Out of curiosity, how much do you plan to sell your Nobel 1.0?


I purchased it, and there is nothing wrong with it, but I got hooked on Moai, which is more up my liking and decided not to open the Nobel… I’d like $600 or so.


Tempting but I’ll pass, already have way too many printers for my small apartment and I feel my girlfriend is already on the verge of killing me for transforming our home into an iron man lab :smile:

Keep us updated on the Moai 200 I would also like to know more about it.


Yesterday I got the ALL3DP news email/update. In it there is a comment on the Moai 200 and a link to “more details”. This link takes you to the Matter Hackers web site on which you can pre-order the 200.
Price is $3090.
Expected shipping is 31 Jan.
I have ordered it.
Cannot say anything about new features other than what you see in general info. Heated chamber, bigger print area and the FEP vat.
I have the original Moai and love it. Went for the 200 solely on print area increase. Anything else is a bonus.


Yes, I did read the article in ALL3DP as well… Looks very promising… I really hope that they also included a wiper or some mechanism to keep the resin mixed and cleaning the FEP, much like FormLabs does. I think this would open the door to more resins, especially the type with suspensions such a fibers etc. I have decided to stick with my Transform, and then watch what happens with the 200… Once any bugs are worked out, and assuming they continue with the success of the 130, I will purchase a 200 later this year. The only issue at this point with the 200 is price, why is it almost 3 times that of the 130? I get that they want to make money, as they should, but I fear that Peopoly is going from a “peoples” printer and open group to trying to be a Formlabs, which would be sad IMHO!

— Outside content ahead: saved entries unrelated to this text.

(** Refusals are justified at the moment the tag is read.  A tryPush whose
    read leads it to report "full" looked at the current enqueue position, and
    the item one lap behind is still in the ring or with a consumer that has not
    released its slot; a tryPop whose read leads it to report "empty" found the
    ring empty or the front item claimed but not yet published by its producer. *)
Theorem mpmc_refusals_justified {T : Type} (min_capacity : Z) (s : CState T) (tr : list (event T))
    (t : nat) (pos : Z) :
  min_capacity ≤ 2 ^ 61 → creach min_capacity s tr → Z.of_nat (length (pushes tr)) < 2 ^ 62 →
  let q := cs_ring s in
  (∀ x, pc_of s t = PushLoaded pos x → c_sequence (cell_at q pos) < pos →
     pos = r_enqueuePos q ∧
     (r_enqueuePos q - r_dequeuePos q = r_capacity q ∨
      ∃ t', pc_of s t' = PopClaimed (pos - r_capacity q) ∨
            ∃ y, pc_of s t' = PopTaken (pos - r_capacity q) y)) ∧
  (pc_of s t = PopLoaded pos → c_sequence (cell_at q pos) < pos + 1 →
     pos = r_dequeuePos q ∧
     (r_enqueuePos q = r_dequeuePos q ∨
      ∃ t' y, pc_of s t' = PushClaimed pos y ∨ pc_of s t' = PushWritten pos y)).
Proof.
  intros Hmin Hreach Hlen q. destruct (creach_sinv _ _ _ Hmin Hreach Hlen) as (_ & ph & I).
  pose proof (si_threads _ _ _ I t) as Hth. pose proof (si_deq _ _ _ I) as Hd. pose proof (si_cap I) as Hc.
  destruct (si_slot I pos) as (Ht0 & _ & Hok). pose proof (si_ticket I pos) as Hm.
  pose proof (si_owners _ _ _ I _ (si_slot_lt I pos)) as Hown. fold q in Hth, Hd, Hc, Hok, Hm, Hown, Ht0.
  change (cell_i q (slot q pos)) with (cell_at q pos) in Hok.
  split.
  - intros x Hpc Hlt. rewrite Hpc in Hth. simpl in Hth.
    assert (∀ p, p `mod` r_capacity q = pos `mod` r_capacity q → p < pos → p ≤ pos - r_capacity q) as Hlap.
    { intros p Hp Hp1. destruct (decide (p ≤ pos - r_capacity q)); [done|].
      assert (p = pos); [|lia]. apply (si_same I); [done|fold q; lia]. }
    destruct (ph (slot q pos)) as [p|p t'|p|p t'] eqn:Hf; simpl in *.
    + lia.
    + pose proof (Hlap p Hm ltac:(lia)). split; [lia|]. left. lia.
    + pose proof (Hlap p Hm ltac:(lia)). split; [lia|]. left. lia.
    + pose proof (Hlap p Hm ltac:(lia)). assert (p = pos - r_capacity q) as -> by lia.
      split; [lia|]. right. by exists t'.
  - intros Hpc Hlt. rewrite Hpc in Hth. simpl in Hth.
    destruct (ph (slot q pos)) as [p|p t'|p|p t'] eqn:Hf; simpl in *.
    + split; [lia|]. left. lia.
    + assert (p = pos) as -> by lia. split; [lia|]. right. exists t'. naive_solver.
    + lia.
    + assert (p ≤ pos - r_capacity q); [|split; [lia|left; lia]].
      destruct (decide (p ≤ pos - r_capacity q)); [done|].
      assert (p = pos); [|lia]. apply (si_same I); [done|fold q; lia].
Qed.

(** The consumer looks at the ring while the first producer has claimed but not
    published. *)
Definition ex_unpublished : CState nat * list (event nat) :=
  default (init 2, []) (run_schedule (take 7 ex_schedule) (init 2)).

Lemma ex_unpublished_eq : run_schedule (take 7 ex_schedule) (init 2) = Some ex_unpublished.
Proof. vm_compute. reflexivity. Qed.

Lemma ex_unpublished_reach : creach 2 (fst ex_unpublished) (snd ex_unpublished).
Proof. exact (run_from_init 2 (take 7 ex_schedule) ex_unpublished ex_unpublished_eq). Qed.

Lemma ex_unpublished_facts :
  Z.of_nat (length (pushes (snd ex_unpublished))) < 2 ^ 62 ∧
  pc_of (fst ex_unpublished) 3 = PopLoaded 0 ∧
  c_sequence (cell_at (cs_ring (fst ex_unpublished)) 0) < 0 + 1.
Proof. split_and!; vm_compute; reflexivity. Qed.

Lemma mpmc_refusals_justified_witness :
  r_enqueuePos (cs_ring (fst ex_unpublished)) = r_dequeuePos (cs_ring (fst ex_unpublished)) ∨
  ∃ t' y, pc_of (fst ex_unpublished) t' = PushClaimed 0 y ∨ pc_of (fst ex_unpublished) t' = PushWritten 0 y.
Proof.
  destruct ex_unpublished_facts as (Hlen & Hpc & Hseq).
  exact (proj2 (proj2 (mpmc_refusals_justified 2 (fst ex_unpublished) (snd ex_unpublished) 3 0
                         ltac:(lia) ex_unpublished_reach Hlen) Hpc Hseq)).
Defined.
(** ** The loop over lawful ports *)

Section GatherFacts.
Context `{CppTypes} {P St : Type} `{!AlignPolicy P, !AlignLaws P, !PortOps St, !PortLaws St}.
Implicit Types (s : St) (ports : list (list PortDataPtr)).

Definition total (ports : list (list PortDataPtr)) : nat := sum_list (length <$> ports).

Lemma total_cons p ports : total (p :: ports) = (length p + total ports)%nat.
Proof. done. Qed.

Lemma total_alter_cons ports i x q : ports !! i = Some (x :: q) →
  (total (alter tail i ports) < total ports)%nat.
Proof.
  revert i. induction ports as [|p ports IH]; intros [|i] Hi; [done|done| |].
  - simplify_eq/=. change (alter tail 0%nat ((x :: q) :: ports)) with (q :: ports).
    rewrite !total_cons, length_cons. lia.
  - change (alter tail (S i) (p :: ports)) with (p :: alter tail i ports).
    specialize (IH i Hi). rewrite !total_cons. lia.
Qed.

(** Front parts of the ports may have been removed. *)
Definition trimmed (ports ports' : list (list PortDataPtr)) : Prop :=
  length ports' = length ports ∧ ∀ i q, ports' !! i = Some q → ∃ q0, ports !! i = Some q0 ∧ q `suffix_of` q0.

#[global] Instance trimmed_refl : Reflexive trimmed.
Proof. intros ports. split; [done|]. intros i q Hq. by exists q. Qed.

#[global] Instance trimmed_trans : Transitive trimmed.
Proof.
  intros p1 p2 p3 [L1 H1] [L2 H2]. split; [congruence|]. intros i q Hq.
  destruct (H2 i q Hq) as (q2 & Hq2 & S2). destruct (H1 i q2 Hq2) as (q1 & Hq1 & S1).
  exists q1. split; [done|by etrans].
Qed.

Lemma trimmed_insert ports i q : q `suffix_of` (ports !!! i) → trimmed ports (<[i := q]> ports).
Proof.
  intros Hq. split; [by rewrite length_insert|]. intros j q' Hj.
  apply list_lookup_insert_Some in Hj as [(<- & -> & Hlt)|[Hne Hj]]; [|by exists q'].
  destruct (lookup_lt_is_Some_2 ports i Hlt) as [q0 Hq0]. exists q0. split; [done|].
  by rewrite (list_lookup_total_correct _ _ _ Hq0) in Hq.
Qed.

Lemma trimmed_total ports ports' : trimmed ports ports' → (total ports' ≤ total ports)%nat.
Proof.
  revert ports'. induction ports as [|p ports IH]; intros [|p' ports'] [Hl Hs]; [done|done|done|].
  rewrite !length_cons in Hl. rewrite !total_cons. destruct (Hs 0%nat p' eq_refl) as (q0 & [= <-] & Hsuf). apply suffix_length in Hsuf.
  specialize (IH ports'). assert (trimmed ports ports') as Ht.
  { split; [lia|]. intros i q Hq. exact (Hs (S i) q Hq). }
  specialize (IH Ht). lia.
Qed.

Lemma trimmed_alter ports i : trimmed ports (alter tail i ports).
Proof.
  split; [by rewrite length_alter|]. intros j q Hj. rewrite list_lookup_alter in Hj.
  case_decide; [|by exists q]. subst j. destruct (ports !! i) as [q0|] eqn:Hq; simplify_eq/=.
  exists q0. split; [done|]. destruct q0 as [|x q0]; [done|]. simpl. by exists [x].
Qed.
Lemma co_reportFrameProcessed_groups c gid b f gid' :
  co_groups (co_reportFrameProcessed c gid b f) !! gid' =
  (if decide (gid = gid') then (λ g, group_step g (OProcessed b f)) else id) <$> co_groups c !! gid'.
Proof.
  unfold co_reportFrameProcessed. destruct (co_groups c !! gid) as [g|] eqn:Hg; simpl.
  - case_decide as Hd; [subst; by rewrite lookup_insert_eq, Hg|]. rewrite lookup_insert_ne by done.
    by rewrite option_fmap_id.
  - case_decide as Hd; [subst; by rewrite Hg|]. by rewrite option_fmap_id.
Qed.

(** Properties of a group that reports of drops, and of progress up to a frame,
    do not destroy. *)
Definition drop_stable (P : SyncGroup → Prop) : Prop := ∀ g b f r, P g → P (group_step g (ODropped b f r)).
Definition proc_stable (P : SyncGroup → Prop) (f : FrameId) : Prop := ∀ g b, P g → P (group_step g (OProcessed b f)).

Lemma holds_drop P c gid b f r gid' :
  drop_stable P → holds_at c gid' P → holds_at (co_reportDrop c gid b f r) gid' P.
Proof.
  intros Hs (g & Hg & HP). unfold holds_at. rewrite co_reportDrop_groups, Hg. simpl. eexists; split; [done|].
  case_decide; [by apply Hs|done].
Qed.

Lemma holds_proc P c gid b f gid' :
  proc_stable P f → holds_at c gid' P → holds_at (co_reportFrameProcessed c gid b f) gid' P.
Proof.
  intros Hs (g & Hg & HP). unfold holds_at. rewrite co_reportFrameProcessed_groups, Hg. simpl.
  eexists; split; [done|]. case_decide; [by apply Hs|done].
Qed.

(** The reports the engine sends while a pipeline runs. *)
Inductive ja_op := JDrop (node : string) (f : FrameId) (reason : string) | JProcessed (node : string) (f : FrameId).

Definition ja_step (s : JoinAware) (op : ja_op) : JoinAware :=
  match op with
  | JDrop nd f r => fst (ja_reportDrop s nd f r)
  | JProcessed nd f => ja_markProcessed s nd f
  end.

Definition stable_under (P : SyncGroup → Prop) (op : ja_op) : Prop :=
  match op with JDrop _ _ _ => drop_stable P | JProcessed _ f => proc_stable P f end.
(* ===== verification/Registry.v ===== *)
(** * Node types at run time: [NodeRegistry] and [PluginLoader]

    [include/ai_pipe/node_registry.hpp], [src/plugin_loader.cpp] and [plugin.hpp].
    A factory is user code: it takes the state [W] of everything outside the
    framework, the instance name and a configuration packet, and answers with a
    node pointer (possibly null) or an error.  The registry is a map from type
    names to factories.

    A plugin is a shared library.  The dynamic loader, the file system and the
    library's own code are parameters of the model: what [dlopen] runs and what
    the two entry points do are functions on the registry, which may also throw.
    The theorems: a rejected plugin leaves no trace in the registry or the loader,
    and the types a loader brought in are gone when it is destroyed, whatever
    sequence of loads and unloads came before. *)

From Stdlib Require Import Ascii.
From stdpp Require Import sorting.
From S2P Require Import Prelude Errors Packets Graphs.
Local Open Scope string_scope.
Local Open Scope list_scope.

(** A call into foreign code returns a value or throws, with [what()] when the
    exception is a [std::exception]. *)
Inductive Call (A : Type) :=
  | Returned (a : A)
  | Threw (what : option string).
Arguments Returned {A} a.
Arguments Threw {A} what.

(** src/include/ai_pipe/node_registry.hpp:33-34 NodeRegistry::Factory *)
Definition Factory `{CppTypes} (W : Type) : Type :=
  W → string → DataPacket → W * Result (option NodePtr).

(** The registry is its table [m_factories]. *)
Abbreviation NodeRegistry W := (gmap string (Factory W)) (only parsing).

Section Registry.
Context `{CppTypes} {W : Type}.

(** ** The registry *)

(** src/include/ai_pipe/node_registry.hpp:51-62 NodeRegistry::registerFactory; a null
    [std::function] is [None] *)
Definition registerFactory (r : NodeRegistry W) (type_name : string) (factory : option (Factory W)) :
    NodeRegistry W * VoidResult :=
  match factory with
  | Some f =>
      if decide (type_name = "") then
        (r, void_err EC_InvalidArgument "Type name and factory must be non-empty" "")
      else match r !! type_name with
      | Some _ => (r, void_err EC_InvalidArgument ("Node type already registered: " +:+ type_name) "")
      | None => (<[type_name := f]> r, void_ok)
      end
  | None => (r, void_err EC_InvalidArgument "Type name and factory must be non-empty" "")
  end.

(** src/include/ai_pipe/node_registry.hpp:66-73 NodeRegistry::registerNode; [make_shared<Node>] is [ctor] *)
Definition registerNode (r : NodeRegistry W) (ctor : W → string → W * NodePtr) (type_name : string) :
    NodeRegistry W * VoidResult :=
  registerFactory r type_name
    (Some (λ w node_name _, let '(w', p) := ctor w node_name in (w', ROk (Some p)))).

(** src/include/ai_pipe/node_registry.hpp:78-86 NodeRegistry::registerConfiguredNode *)
Definition registerConfiguredNode (r : NodeRegistry W)
    (ctor : W → string → DataPacket → W * NodePtr) (type_name : string) : NodeRegistry W * VoidResult :=
  registerFactory r type_name
    (Some (λ w node_name config, let '(w', p) := ctor w node_name config in (w', ROk (Some p)))).

(** src/include/ai_pipe/node_registry.hpp:95-108 NodeRegistry::create *)
Definition create (r : NodeRegistry W) (w : W) (type_name node_name : string) (config : DataPacket) :
    W * Result (option NodePtr) :=
  match r !! type_name with
  | None => (w, result_err EC_InvalidArgument ("Unknown node type: " +:+ type_name) "")
  | Some factory => factory w node_name config
  end.

(** src/include/ai_pipe/node_registry.hpp:110-113 NodeRegistry::isRegistered *)
Definition isRegistered (r : NodeRegistry W) (type_name : string) : bool :=
  bool_decide (is_Some (r !! type_name)).

(** src/include/ai_pipe/node_registry.hpp:115-123 NodeRegistry::registeredTypes; the order is the
    hash table's, here that of [map_to_list] *)
Definition registeredTypes (r : NodeRegistry W) : list string := (map_to_list r).*1.

(** src/include/ai_pipe/node_registry.hpp:126-129 NodeRegistry::unregisterType *)
Definition unregisterType (r : NodeRegistry W) (type_name : string) : NodeRegistry W := delete type_name r.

Not sure about “almost 3 times the price”.
I bought my Moai assembled for $1695. The kit version is $1295.
MH does not charge shipping.
Anyway as mentioned I love my Moai, just wish it could do larger prints.


Pricing aside, I would go for the 200 unless you just need miniature prints like I do. If the 200 prints as well as the 130 I would definitely pay 3,000 for it for that extra footprint.

FYI Peopoly has their own slicer program now and it does compensate for the distortion pretty well in my tests so far.


Yes, I will likely purchase the 200… My only concern was beam distortion/blurring at the extreme edges… Other than that, I hope there is a wiper system… Awesome Stuff, no doubt!


Well concerning the distortion at the extreme edges of the vat, Peopoly replied about that in an other post and said that their were no distortions at the edges of the vat.


I’m pretty sure there is no wiper in the 200. The Form 2 has a wiper because it’s using a PDMS vat, which greatly benefits from a wiper. The 200’s FEP vat doesn’t really need a wiper.


Well, yes and no… The wiper also performs another not so obvious function of stirring the resin and anything suspended in the resin from dye to fibers etc., used to add strength to the part.